* Instructions to follow
Identify and copy all lines of the material where the string "over" is found.

* Working data
Lemma lower_empty s : PyStr.lower s = "" ↔ s = "".
Proof. apply map_chars_empty. Qed.

End text_facts.

(** ** The deduplication loop of [query_expansions] *)

Module ExpansionFacts.
Import Database GraphBuilder.

Lemma lower_or_empty_blank x : lower_or_empty x = "" ↔ blank x.
Proof.
  unfold lower_or_empty, blank. destruct x as [s|]; [|naive_solver].
  destruct (String.eqb_spec s "") as [->|Hne]; [naive_solver|].
  rewrite lower_empty. naive_solver.
Qed.

Lemma lower_or_empty_sql x : lower_or_empty x = default "" (sql_lower x).
Proof.
  destruct x as [s|]; simpl; [|done].
  by destruct (String.eqb_spec s "") as [->|].
Qed.

Lemma row_key_blank r : row_key r = ("", "") ↔ blank (r_facility r) ∧ blank (r_city r).
Proof.
  unfold row_key. rewrite <- !lower_or_empty_blank. split.
  - by intros [= -> ->].
  - by intros [-> ->].
Qed.

Lemma result_key_of r : result_key (expansion_result_of r) = row_key r.
Proof. done. Qed.

(** The loop, started anywhere, adds the mappings of the kept rows
    and their keys. *)
Lemma fold_expansion_step l : ∀ seen results,
  fold_left expansion_step l (seen, results)
  = (seen ∪ list_to_set (row_key <$> kept_rows seen l),
     results ++ (expansion_result_of <$> kept_rows seen l)).
Proof.
  induction l as [|r l IH]; intros seen results; simpl.
  - f_equal; [set_solver | by rewrite app_nil_r].
  - destruct (bool_decide (row_key r ∈ seen) || bool_decide (row_key r = ("", "")));
      rewrite IH; [done|].
    simpl. f_equal; [set_solver | by rewrite <- app_assoc].
Qed.

Lemma query_expansions_kept d date_from date_to :
  query_expansions d date_from date_to
  = expansion_result_of <$>
      kept_rows ∅ (rows1 d date_from date_to ++ rows2 d date_from date_to).
Proof.
  unfold query_expansions, expansion_loop. by rewrite fold_expansion_step.
Qed.

Lemma kept_rows_elem l : ∀ seen r,
  r ∈ kept_rows seen l → r ∈ l ∧ (row_key r ∉ seen) ∧ row_key r ≠ ("", "").
Proof.
  induction l as [|x l IH]; intros seen r; simpl; [by intros ?%elem_of_nil|].
  destruct (bool_decide (row_key x ∈ seen)) eqn:Hs;
    destruct (bool_decide (row_key x = ("", ""))) eqn:He; simpl;
    try (intros Hr; apply IH in Hr as [? ?]; split; [by right|done]).
  apply bool_decide_eq_false in Hs, He.
  intros [->|Hr]%elem_of_cons; [by split; [left|]|].
  apply IH in Hr as (? & ? & ?). split; [by right|]. split; [set_solver|done].
Qed.

(** Among the kept rows, those with key [k] are exactly the first row
    of the input with that key. *)
Lemma kept_rows_first l : ∀ seen k,
  k ∉ seen → k ≠ ("", "") →
  List.filter (fun r => bool_decide (row_key r = k)) (kept_rows seen l)
  = option_list (List.find (fun r => bool_decide (row_key r = k)) l).
Proof.
  induction l as [|x l IH]; intros seen k Hk Hne; simpl; [done|].
  destruct (bool_decide (row_key x ∈ seen)) eqn:Hs; simpl.
  { apply bool_decide_eq_true in Hs.
    rewrite bool_decide_eq_false_2; [by apply IH | by intros <-]. }
  destruct (bool_decide (row_key x = ("", ""))) eqn:He; simpl.
  { apply bool_decide_eq_true in He.
    rewrite bool_decide_eq_false_2; [by apply IH | congruence]. }
  apply bool_decide_eq_false in Hs, He.
  destruct (bool_decide (row_key x = k)) eqn:Hx; simpl.
  - apply bool_decide_eq_true in Hx. f_equal.
    destruct (List.filter _ _) as [|y ys] eqn:Hf; [done|].
    assert (Hy : In y (List.filter (fun r => bool_decide (row_key r = k))
                          (kept_rows (seen ∪ {[row_key x]}) l))).
    { rewrite Hf. by left. }
    apply filter_In in Hy as [Hy Hyk]. apply bool_decide_eq_true in Hyk.
    apply list_elem_of_In in Hy. apply kept_rows_elem in Hy as [_ [Hy _]].
    exfalso. apply Hy. rewrite Hyk, <- Hx. set_solver.
  - apply bool_decide_eq_false in Hx. apply IH; [set_solver|done].
Qed.

Lemma insert_desc_In x y l : In y (insert_desc x l) ↔ y = x ∨ In y l.
Proof.
  induction l as [|z l IH]; simpl; [naive_solver|].
  destruct (sql_lt _ _); simpl; [rewrite IH|]; naive_solver.
Qed.

Lemma order_by_date_desc_In y l : In y (order_by_date_desc l) ↔ In y l.
Proof.
  induction l as [|x l IH]; simpl; [done|].
  rewrite insert_desc_In, IH. naive_solver.
Qed.

Lemma distinct_In y l : In y (distinct l) → In y l.
Proof.
  revert y. induction l as [|x l IH]; intros y; simpl; [done|].
  intros [->|[Hy _]%filter_In]; [by left | right; by apply IH].
Qed.

Lemma joined_rows_expansion_type d xt e r :
  In r (joined_rows d xt e) → r_expansion_type r = xt.
Proof.
  unfold joined_rows. intros (f & _ & Hr)%in_flat_map.
  apply in_flat_map in Hr as (dv & _ & Hr).
  apply in_flat_map in Hr as (ev & _ & Hr).
  apply list_elem_of_In, list_elem_of_fmap in Hr as (s & -> & _). done.
Qed.

Lemma rows2_expansion_type d date_from date_to r :
  r ∈ rows2 d date_from date_to → r_expansion_type r = Some "expansion".
Proof.
  unfold rows2. intros Hr%list_elem_of_In.
  apply order_by_date_desc_In, distinct_In, in_flat_map in Hr as (e & _ & Hr).
  by apply joined_rows_expansion_type in Hr.
Qed.

Lemma find_app_Some {A : Type} (p : A → bool) l1 l2 x :
  List.find p l1 = Some x → List.find p (l1 ++ l2) = Some x.
Proof.
  induction l1 as [|y l1 IH]; simpl; [done|]. destruct (p y); auto.
Qed.

Lemma find_app_None {A : Type} (p : A → bool) l1 l2 :
  List.find p l1 = None → List.find p (l1 ++ l2) = List.find p l2.
Proof.
  induction l1 as [|y l1 IH]; simpl; [done|]. destruct (p y); [done|auto].
Qed.

Lemma find_is_Some {A : Type} (p : A → bool) l x :
  x ∈ l → p x = true → is_Some (List.find p l).
Proof.
  induction 1 as [x l|x y l _ IH]; simpl; intros Hp.
  - rewrite Hp. eauto.
  - destruct (p y); eauto.
Qed.

Lemma filter_fmap_result k l :
  List.filter (fun x => bool_decide (result_key x = k)) (expansion_result_of <$> l)
  = expansion_result_of <$> List.filter (fun r => bool_decide (row_key r = k)) l.
Proof.
  induction l as [|r l IH]; [done|].
  rewrite fmap_cons. cbn [List.filter]. rewrite result_key_of.
  destruct (bool_decide _); by rewrite IH.
Qed.

(** The returned mappings with key [k] are the mapping of the first row
    of [rows1 ++ rows2] with that key. *)
Lemma query_expansions_first d date_from date_to k :
  k ≠ ("", "") →
  List.filter (fun x => bool_decide (result_key x = k))
              (query_expansions d date_from date_to)
  = expansion_result_of <$>
      option_list (List.find (fun r => bool_decide (row_key r = k))
                             (rows1 d date_from date_to ++ rows2 d date_from date_to)).
Proof.
  intros Hk. rewrite query_expansions_kept, filter_fmap_result.
  by rewrite kept_rows_first by set_solver.
Qed.

Lemma left_join_inhabited {B : Type} (l : list B) : ∃ x, In x (left_join l).
Proof. destruct l as [|b l]; simpl; eauto. Qed.

(** Every event of a stored facility gives a row of the join. *)
Lemma joined_rows_of d xt e f :
  f ∈ rows (facilities d) → e_facility_id e = Some (f_id f) →
  ∃ r, In r (joined_rows d xt e)
       ∧ r_facility r = f_name f ∧ r_city r = f_city f.
Proof.
  intros Hf He.
  assert (HfF : In f (List.filter (fun f => sql_eq_int (e_facility_id e) (Some (f_id f)))
                                  (rows (facilities d)))).
  { apply filter_In. split; [by apply list_elem_of_In|].
    rewrite He. simpl. apply Z.eqb_refl. }
  destruct (left_join_inhabited
              (List.filter (fun dv => sql_eq_int (f_division_id f) (Some (dv_id dv)))
                           (rows (divisions d)))) as [dv Hdv].
  destruct (left_join_inhabited
              (List.filter (fun ev => sql_eq_int (ev_entity_id ev) (Some (f_id f))
                                      && sql_eq_text (ev_entity_type ev) (Some "FACILITY"))
                           (rows (evidence d)))) as [ev Hev].
  destruct (left_join_inhabited
              match ev with
              | Some ev => List.filter (fun s => sql_eq_int (ev_source_id ev) (Some (s_id s)))
                                       (rows (sources d))
              | None => []
              end) as [src Hsrc].
  eexists. split.
  - unfold joined_rows. apply in_flat_map. exists f. split; [exact HfF|].
    apply in_flat_map. exists dv. split; [exact Hdv|].
    apply in_flat_map. exists ev. split; [exact Hev|].
    apply list_elem_of_In, list_elem_of_fmap. exists src.
    split; [reflexivity|by apply list_elem_of_In].
  - done.
Qed.
(** * buildkit/config.py: configuration bundles, layered config files

    A shallow embedding of [buildkit/config.py] and the properties of its
    layered path lists, its three config file variants, the derived INI
    views and the base bundle dependency resolution.

    Python values are modelled as follows.
    - [str] is [string]; a character is a code point below 256.
    - [dict] and [set] are [gmap] and [gset]: no property below depends on
      the insertion order of a dictionary.
    - [collections.deque] is a [list] whose head is the left end.
    - [pathlib.Path] is the list of its components.
    - A [configparser.ConfigParser] is the table of the options that it
      has read; the interpolation of the values, applied when an option is
      read, is modelled as the library performs it.
    - Methods run in a state and exception monad over the receiver object
      and a log of the filesystem operations performed so far. *)

From Stdlib Require Import Ascii NArith.
From stdpp Require Import base option list gmap strings fin_maps.

(** ** Python string primitives *)

Module Str.

Local Open Scope N_scope.

(** [len(s) != 0], the test [filter(len, ...)] applies. *)
Definition nonempty (s : string) : bool :=
  match s with EmptyString => false | String _ _ => true end.

(** Line boundaries of [str.splitlines] among the code points below 256:
    LF, VT, FF, CR, FS, GS, RS and NEL.  CR followed by LF is one boundary. *)
Definition is_linebreak (c : ascii) : bool :=
  let n := N_of_ascii c in
  (n =? 10) || (n =? 11) || (n =? 12) || (n =? 13) ||
  (n =? 28) || (n =? 29) || (n =? 30) || (n =? 133).

Definition is_cr (c : ascii) : bool := N_of_ascii c =? 13.
Definition is_lf (c : ascii) : bool := N_of_ascii c =? 10.

(** [str.isspace] on one character, code points below 256. *)
Definition isspace (c : ascii) : bool :=
  let n := N_of_ascii c in
  ((9 <=? n) && (n <=? 13)) || ((28 <=? n) && (n <=? 32)) ||
  (n =? 133) || (n =? 160).

(** [s.split(sep)] for a one-character separator. *)
Fixpoint split (sep : ascii) (s : string) : list string :=
  match s with
  | EmptyString => [EmptyString]
  | String c s' =>
      if Ascii.eqb c sep then EmptyString :: split sep s'
      else match split sep s' with
           | [] => [String c EmptyString]
           | w :: ws => String c w :: ws
           end
  end.

(** [s.splitlines()]: [cur] is the line being read.  A last line without a
    terminator is kept, an empty remainder after a terminator is not. *)
Fixpoint splitlines_from (cur : string) (s : string) : list string :=
  match s with
  | EmptyString => if nonempty cur then [cur] else []
  | String c s' =>
      if is_linebreak c then
        match s' with
        | String c' s'' =>
            if is_cr c && is_lf c' then cur :: splitlines_from EmptyString s''
            else cur :: splitlines_from EmptyString s'
        | EmptyString => [cur]
        end
      else splitlines_from (cur +:+ String c EmptyString) s'
  end.

Definition splitlines (s : string) : list string :=
  splitlines_from EmptyString s.

Fixpoint lstrip (s : string) : string :=
  match s with
  | EmptyString => EmptyString
  | String c s' => if isspace c then lstrip s' else s
  end.

Fixpoint rstrip (s : string) : string :=
  match s with
  | EmptyString => EmptyString
  | String c s' =>
      match rstrip s' with
      | EmptyString => if isspace c then EmptyString else String c EmptyString
      | r => String c r
      end
  end.

(** [s.strip()] *)
Definition strip (s : string) : string := rstrip (lstrip s).

(** Number of occurrences of a character. *)
Fixpoint count (c : ascii) (s : string) : nat :=
  match s with
  | EmptyString => 0%nat
  | String c' s' => if Ascii.eqb c' c then S (count c s') else count c s'
  end.

(** The part of [s] before the first [c] (all of [s] if there is none). *)
Fixpoint before (c : ascii) (s : string) : string :=
  match s with
  | EmptyString => EmptyString
  | String c' s' => if Ascii.eqb c' c then EmptyString else String c' (before c s')
  end.

(** The part of [s] after the first [c] (empty if there is none). *)
Fixpoint after (c : ascii) (s : string) : string :=
  match s with
  | EmptyString => EmptyString
  | String c' s' => if Ascii.eqb c' c then s' else after c s'
  end.

(** [c in s] for a character [c]. *)
Fixpoint has_char (c : ascii) (s : string) : bool :=
  match s with
  | EmptyString => false
  | String c' s' => Ascii.eqb c' c || has_char c s'
  end.

(** [s.lower()], code points below 256: the letters A to Z and the Latin-1
    capitals, the multiplication sign apart. *)
Definition lower_char (c : ascii) : ascii :=
  let n := N_of_ascii c in
  if ((65 <=? n) && (n <=? 90)) ||
     ((192 <=? n) && (n <=? 222) && negb (n =? 215))
  then ascii_of_N (n + 32) else c.

Fixpoint lower (s : string) : string :=
  match s with
  | EmptyString => EmptyString
  | String c s' => String (lower_char c) (lower s')
  end.

(** The one-character strings of [s], as iterating over a [str] yields. *)
Fixpoint chars (s : string) : list string :=
  match s with
  | EmptyString => []
  | String c s' => String c EmptyString :: chars s'
  end.

End Str.

(** ** Paths and the filesystem *)

(** A [pathlib.Path], as the list of its components. *)
Definition Path : Type := list string.

(** [p / n] for a name [n] that is one component of a path: not empty,
    without a slash, and neither [.] nor [..] (see [simple_name]).  For
    other operands [pathlib] normalizes, and the statements that depend on
    the names of bundles assume names of this kind. *)
Definition path_div (p : Path) (n : string) : Path := p ++ [n].
Infix "//" := path_div (at level 40, left associativity).

(** [p.name] *)
Definition path_name (p : Path) : string := List.last p EmptyString.

(** [p.parent] *)
Definition path_parent (p : Path) : Path := removelast p.
#[global] Set Default Goal Selector "!".

(** ** Notations *)

Declare Scope go_scope.
Delimit Scope go_scope with go.

(** Go's [string] and [[]byte] are both sequences of 8-bit bytes. *)
Abbreviation bytes := (list Byte.byte).
Definition bytes_literal : bytes -> bytes := fun s => s.
String Notation bytes bytes_literal bytes_literal : go_scope.
#[global] Open Scope go_scope.

(** ** Results: a Go [(T, error)] pair whose error is tested at once *)

Inductive result (E A : Type) : Type :=
| Ok (a : A)
| Err (e : E).
Arguments Ok {E A} a.
Arguments Err {E A} e.

Definition rbind {E A B} (c : result E A) (k : A -> result E B) : result E B :=
  match c with Ok a => k a | Err e => Err e end.

(** [fmt.Errorf("...: %w", err)]: rewrap the error of a call. *)
Definition rwrap {E F A} (f : E -> F) (c : result E A) : result F A :=
  match c with Ok a => Ok a | Err e => Err (f e) end.

Definition is_ok {E A} (c : result E A) : bool :=
  match c with Ok _ => true | Err _ => false end.

Notation "'let*' x ':=' c 'in' k" := (rbind c (fun x => k))
  (at level 10, x pattern, c at level 100, k at level 200) : go_scope.
Notation "'guard' b 'else' e 'in' k" := (if b then k else Err e)
  (at level 10, b at level 100, e at level 100, k at level 200) : go_scope.

Fixpoint rmap {E A B} (f : A -> result E B) (l : list A) : result E (list B) :=
  match l with
  | [] => Ok []
  | x :: l => let* y := f x in let* ys := rmap f l in Ok (y :: ys)
  end.

(** ** Machine integers *)

Definition int64_min : Z := -9223372036854775808.
Definition int64_max : Z := 9223372036854775807.

(** Two's-complement truncation to [int64] (Go's [int] on a 64-bit
    platform, and [time.Duration]) and to the unsigned widths. *)
Definition wrap_int64 (z : Z) : Z :=
  ((z + 9223372036854775808) mod 18446744073709551616 - 9223372036854775808)%Z.
Definition wrap_uint64 (z : Z) : Z := (z mod 18446744073709551616)%Z.
Definition wrap_int32 (z : Z) : Z := ((z + 2147483648) mod 4294967296 - 2147483648)%Z.
Definition wrap_uint32 (z : Z) : Z := (z mod 4294967296)%Z.
Definition wrap_uint8 (z : Z) : Z := (z mod 256)%Z.
Definition wrap_uint16 (z : Z) : Z := (z mod 65536)%Z.

Definition in_int64 (z : Z) : bool := ((int64_min <=? z) && (z <=? int64_max))%Z.

(** ** Bytes *)

Definition byte_val (b : byte) : Z := Z.of_N (Byte.to_N b).

(** [byte(z)]: the conversion keeps the low eight bits. *)
Definition byte_of_Z (z : Z) : byte :=
  match Byte.of_N (Z.to_N (z mod 256)) with Some b => b | None => x00 end.

#[global] Instance byte_eq_decision : EqDecision byte := Byte.byte_eq_dec.

#[global] Instance byte_countable : Countable byte :=
  inj_countable Byte.to_N Byte.of_N Byte.of_to_N.

(** String equality, as the program's [==] on strings. *)
Fixpoint seqb (s t : bytes) : bool :=
  match s, t with
  | [], [] => true
  | a :: s, b :: t => Byte.eqb a b && seqb s t
  | _, _ => false
  end.

Infix "=s?" := seqb (at level 70, no associativity) : go_scope.

Definition mem_bytes (s : bytes) (l : list bytes) : bool := existsb (seqb s) l.

(** ** Tactics *)

(** Split the hypothesis [H : let* x := c in k = Ok y] into the run of [c]
    and the run of [k]; used to walk down the monadic definitions. *)
Ltac inv_result H :=
  repeat match type of H with
  | rbind ?c _ = _ => let E := fresh "E" in
      destruct c eqn:E; cbn [rbind] in H; [|try discriminate H]
  | rwrap _ ?c = _ => let E := fresh "E" in
      destruct c eqn:E; cbn [rwrap] in H; [|try discriminate H]
  | (if ?b then _ else _) = Ok _ => let E := fresh "E" in
      destruct b eqn:E; try discriminate H
  end.

(** Case on every boolean test of the goal. *)
Ltac case_bools :=
  repeat match goal with |- context[if ?b then _ else _] => destruct b eqn:? end.

(** Turn the boolean comparisons of the context into propositions. *)
Ltac bprop :=
  repeat match goal with
  | H : (_ && _)%bool = true |- _ => apply andb_true_iff in H as [? ?]
  | H : (_ && _)%bool = false |- _ => apply andb_false_iff in H
  | H : (_ || _)%bool = false |- _ => apply orb_false_iff in H as [? ?]
  | H : (_ || _)%bool = true |- _ => apply orb_true_iff in H
  | H : negb _ = true |- _ => apply negb_true_iff in H
  | H : negb _ = false |- _ => apply negb_false_iff in H
  | H : (_ <=? _)%Z = true |- _ => apply Z.leb_le in H
  | H : (_ <=? _)%Z = false |- _ => apply Z.leb_gt in H
  | H : (_ <? _)%Z = true |- _ => apply Z.ltb_lt in H
  | H : (_ <? _)%Z = false |- _ => apply Z.ltb_ge in H
  | H : (_ =? _)%Z = true |- _ => apply Z.eqb_eq in H
  | H : (_ =? _)%Z = false |- _ => apply Z.eqb_neq in H
  | H : (_ =? _)%nat = true |- _ => apply Nat.eqb_eq in H
  | H : (_ =? _)%nat = false |- _ => apply Nat.eqb_neq in H
  | H : (_ <? _)%nat = true |- _ => apply Nat.ltb_lt in H
  | H : (_ <? _)%nat = false |- _ => apply Nat.ltb_ge in H
  | H : (_ <=? _)%nat = true |- _ => apply Nat.leb_le in H
  | H : (_ <=? _)%nat = false |- _ => apply Nat.leb_gt in H
  end.

(** ** Lemmas on results *)

Lemma rmap_ok_Forall2 {E A B} (f : A -> result E B) l ys :
  rmap f l = Ok ys <-> Forall2 (fun x y => f x = Ok y) l ys.
Proof.
  revert ys; induction l as [|x l IH]; intros ys; cbn; split; intros H.
  - injection H as <-. constructor.
  - inversion H; reflexivity.
  - inv_result H. injection H as <-. constructor; [done|]. by apply IH.
  - inversion H as [|? y ? ys' Hx Hl]; subst. rewrite Hx; cbn.
    apply IH in Hl. by rewrite Hl.
Qed.
(** ** Numbers *)

Definition is_digit (b : byte) : bool :=
  ((48 <=? byte_val b) && (byte_val b <=? 57))%Z.
Definition digit_val (b : byte) : Z := (byte_val b - 48)%Z.

(** The value of a non-empty run of decimal digits. *)
Fixpoint digits_val (acc : Z) (s : bytes) : option Z :=
  match s with
  | [] => Some acc
  | c :: s => if is_digit c then digits_val (10 * acc + digit_val c)%Z s else None
  end.

Definition parse_digits (s : bytes) : option Z :=
  match s with [] => None | _ => digits_val 0 s end.

(** [strconv.Atoi]: an optional sign, then digits, in the range of [int]. *)
Definition Atoi (s : bytes) : option Z :=
  let '(neg, ds) := match s with
                    | x2d :: r => (true, r)
                    | x2b :: r => (false, r)
                    | _ => (false, s)
                    end in
  v ← parse_digits ds;
  let v := if neg : bool then (- v)%Z else v in
  if in_int64 v then Some v else None.

(** [strconv.ParseUint(s, 10, bits)]. *)
Definition ParseUint (bits : Z) (s : bytes) : option Z :=
  v ← parse_digits s; if (v <? 2 ^ bits)%Z then Some v else None.

(** The decimal digits of a natural number, most significant first; a number
    below [2^n] has at most [n] of them. *)
Fixpoint dec_go (fuel : nat) (n : Z) (acc : bytes) : bytes :=
  match fuel with
  | O => acc
  | S fuel =>
      let d := byte_of_Z (48 + n mod 10) in
      if (n <? 10)%Z then d :: acc else dec_go fuel (n / 10) (d :: acc)
  end.
Definition dec (n : Z) : bytes := dec_go (S (Z.to_nat (Z.log2 n))) n [].

(** [fmt.Sprintf("%d", n)], [strconv.Itoa]. *)
Definition itoa (n : Z) : bytes :=
  if (n <? 0)%Z then x2d :: dec (- n) else dec n.
(** What [underscoreOK] has seen last: the beginning, a digit or the prefix, an
    underscore, something else. *)
Inductive saw := SawStart | SawDigit | SawUnderscore | SawOther.
Definition is_hex (c : byte) : bool := ((97 <=? lower c) && (lower c <=? 102))%Z.
Fixpoint underscore_loop (hex : bool) (w : saw) (s : bytes) : bool :=
  match s with
  | [] => match w with SawUnderscore => false | _ => true end
  | c :: s =>
      if is_digit c || (hex && is_hex c) then underscore_loop hex SawDigit s
      else if Byte.eqb c "_" then
        match w with SawDigit => underscore_loop hex SawUnderscore s | _ => false end
      else match w with SawUnderscore => false | _ => underscore_loop hex SawOther s end
  end.
Definition base_prefix (s : bytes) : option (Z * bytes) :=
  match s with
  | x30 :: c :: r =>
      if (lower c =? 98)%Z then Some (2%Z, r)
      else if (lower c =? 111)%Z then Some (8%Z, r)
      else if (lower c =? 120)%Z then Some (16%Z, r)
      else None
  | _ => None
  end.
(** On the digits without their sign. *)
Definition underscoreOK (s : bytes) : bool :=
  match base_prefix s with
  | Some (base, r) => underscore_loop (base =? 16)%Z SawDigit r
  | None => underscore_loop false SawStart s
  end.

(** [ParseUint(s, 0, 64)]; the prefix of a base needs a digit after it. *)
Definition ParseUint0 (s : bytes) : option Z :=
  if s =s? [] then None else
  let '(base, ds) :=
    match base_prefix s with
    | Some (base, (_ :: _) as r) => (base, r)
    | _ => match s with x30 :: r => (8%Z, r) | _ => (10%Z, s) end
    end in
  n ← uint_digits base 0 ds;
  if existsb (Byte.eqb "_") ds && negb (underscoreOK s) then None else Some n.

(** [ParseInt(s, 0, 64)]. *)
Definition ParseInt0 (s : bytes) : option Z :=
  let '(neg, ds) := match s with x2b :: r => (false, r) | x2d :: r => (true, r) | _ => (false, s) end in
  n ← ParseUint0 ds;
  if neg : bool then if (2 ^ 63 <? n)%Z then None else Some (- n)%Z
  else if (2 ^ 63 <=? n)%Z then None else Some n.

Example pi1 : ParseInt0 "-0x_1F" = Some (-31)%Z. Proof. reflexivity. Qed.
Example pi2 : ParseInt0 "0_7" = Some 7%Z. Proof. reflexivity. Qed.
Example pi3 : ParseInt0 "08" = None. Proof. reflexivity. Qed.
Example pi4 : ParseInt0 "1__0" = None. Proof. reflexivity. Qed.
Example pi5 : ParseInt0 "0" = Some 0%Z. Proof. reflexivity. Qed.
Example pi6 : ParseInt0 "9223372036854775808" = None. Proof. reflexivity. Qed.
Example pi7 : ParseInt0 "-9223372036854775808" = Some int64_min. Proof. reflexivity. Qed.
Example pi8 : ParseInt0 "0x" = None. Proof. reflexivity. Qed.
Example pi9 : ParseInt0 "1_000" = Some 1000%Z. Proof. reflexivity. Qed.
(** The length of the valid encoding [s] starts with; 0 when there is none. *)
Definition rune_len (s : bytes) : nat :=
  match s with
  | [] => O
  | c :: r =>
      if between 0 0x7f c then 1
      else if between 0xc2 0xdf c then
        match r with c1 :: _ => if cont c1 then 2 else O | _ => O end
      else if between 0xe0 0xef c then
        match r with
        | c1 :: c2 :: _ =>
            if between (if Byte.eqb c xe0 then 0xa0 else 0x80)
                       (if Byte.eqb c xed then 0x9f else 0xbf) c1 && cont c2
            then 3 else O
        | _ => O
        end
      else if between 0xf0 0xf4 c then
        match r with
        | c1 :: c2 :: c3 :: _ =>
            if between (if Byte.eqb c xf0 then 0x90 else 0x80)
                       (if Byte.eqb c xf4 then 0x8f else 0xbf) c1 && cont c2 && cont c3
            then 4 else O
        | _ => O
        end
      else O
  end.

Definition RuneError : bytes := [xef; xbf; xbd].

(** [utf8.AppendRune]. *)
Definition encode_rune (v : Z) : bytes :=
  if (v <? 0x80)%Z then [byte_of_Z v]
  else if (v <? 0x800)%Z then [byte_of_Z (0xc0 + v / 64); byte_of_Z (0x80 + v mod 64)]
  else if ((0xd800 <=? v) && (v <=? 0xdfff))%Z%bool then RuneError
  else if (v <? 0x10000)%Z then
    [byte_of_Z (0xe0 + v / 4096); byte_of_Z (0x80 + v / 64 mod 64); byte_of_Z (0x80 + v mod 64)]
  else [byte_of_Z (0xf0 + v / 262144); byte_of_Z (0x80 + v / 4096 mod 64);
        byte_of_Z (0x80 + v / 64 mod 64); byte_of_Z (0x80 + v mod 64)].

Fixpoint valid_go (fuel : nat) (s : bytes) : bool :=
  match fuel, s with
  | _, [] => true
  | O, _ => false
  | S fuel, _ => match rune_len s with O => false | n => valid_go fuel (drop n s) end
  end.
(** [utf8.ValidString]. *)
Definition valid_utf8 (s : bytes) : bool := valid_go (length s) s.

(** ** Printing *)

Definition quote_byte (c : byte) : bytes :=
  if Byte.eqb c x22 || Byte.eqb c x5c then [x5c; c]
  else if Byte.eqb c x08 then "\b"
  else if Byte.eqb c x0c then "\f"
  else if Byte.eqb c x0a then "\n"
  else if Byte.eqb c x0d then "\r"
  else if Byte.eqb c x09 then "\t"
  else if between 0 0x1f c || Byte.eqb c x3c || Byte.eqb c x3e || Byte.eqb c x26 then
    "\u00" ++ hex_encode [c]
  else [c].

* Exercise result
    - Methods run in a state and exception monad over the receiver object
(** The one-character strings of [s], as iterating over a [str] yields. *)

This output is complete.